Information shown:

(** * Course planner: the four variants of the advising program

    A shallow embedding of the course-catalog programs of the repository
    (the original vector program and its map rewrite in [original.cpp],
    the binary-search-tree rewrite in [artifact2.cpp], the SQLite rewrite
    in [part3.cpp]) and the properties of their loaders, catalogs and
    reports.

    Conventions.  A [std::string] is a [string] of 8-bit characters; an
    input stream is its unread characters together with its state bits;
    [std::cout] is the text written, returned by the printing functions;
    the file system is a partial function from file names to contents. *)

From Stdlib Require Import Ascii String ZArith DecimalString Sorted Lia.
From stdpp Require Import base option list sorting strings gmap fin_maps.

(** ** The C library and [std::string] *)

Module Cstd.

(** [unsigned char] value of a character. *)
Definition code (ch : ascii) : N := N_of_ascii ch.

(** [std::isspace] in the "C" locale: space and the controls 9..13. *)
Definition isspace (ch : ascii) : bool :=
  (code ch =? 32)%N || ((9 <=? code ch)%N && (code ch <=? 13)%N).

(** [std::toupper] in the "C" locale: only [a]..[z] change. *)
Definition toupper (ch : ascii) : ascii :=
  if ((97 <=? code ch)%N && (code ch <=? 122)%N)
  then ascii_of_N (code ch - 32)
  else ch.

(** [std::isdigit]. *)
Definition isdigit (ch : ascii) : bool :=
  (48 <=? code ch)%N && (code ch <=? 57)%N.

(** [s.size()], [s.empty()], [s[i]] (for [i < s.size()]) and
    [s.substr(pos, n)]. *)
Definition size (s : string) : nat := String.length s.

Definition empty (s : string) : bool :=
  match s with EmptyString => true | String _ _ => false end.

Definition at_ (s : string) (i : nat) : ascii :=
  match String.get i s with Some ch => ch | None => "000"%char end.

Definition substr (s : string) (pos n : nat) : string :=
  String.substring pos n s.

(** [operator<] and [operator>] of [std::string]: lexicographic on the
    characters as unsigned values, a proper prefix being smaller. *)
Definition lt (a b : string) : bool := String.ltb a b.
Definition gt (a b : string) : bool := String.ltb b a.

Task details:
Lines above with the string "characters" need to be found and copied.

Result:
    Conventions.  A [std::string] is a [string] of 8-bit characters; an
    input stream is its unread characters together with its state bits;
    characters as unsigned values, a proper prefix being smaller. *)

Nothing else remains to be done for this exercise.